DATA TO USE:

Lemma split_lands_whole_witness :
  ∃ g', GateDemo.split = (Ok true, g') ∧
  ∃ v f c rows, dget "b02" (g_reserved GateDemo.forked.2) = Some v ∧ rs_fix v = Some f ∧
    moves "b02" None (Some c) (g_repo GateDemo.forked.2) (g_repo g') ∧ g_rows g' = g_rows GateDemo.forked.2 ++ rows ∧
    split_rows "b02" c v f rows ∧ g_reserved g' = ddel "b02" (g_reserved GateDemo.forked.2) ∧
    g_sched g' = g_sched GateDemo.forked.2.
Proof.
  eexists. split; [vm_compute; reflexivity|].
  apply (split_lands_whole GateDemo.apply_delta GateDemo.digest GateDemo.takes GateDemo.records "b02" GateDemo.forked.2
    (Ok true)). vm_compute. reflexivity.
Defined.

YOUR TASK: Using the entries above, return each line in which the word "reflexivity" occurs.

ANSWER TO THE PROBLEM:
  eexists. split; [vm_compute; reflexivity|].
    (Ok true)). vm_compute. reflexivity.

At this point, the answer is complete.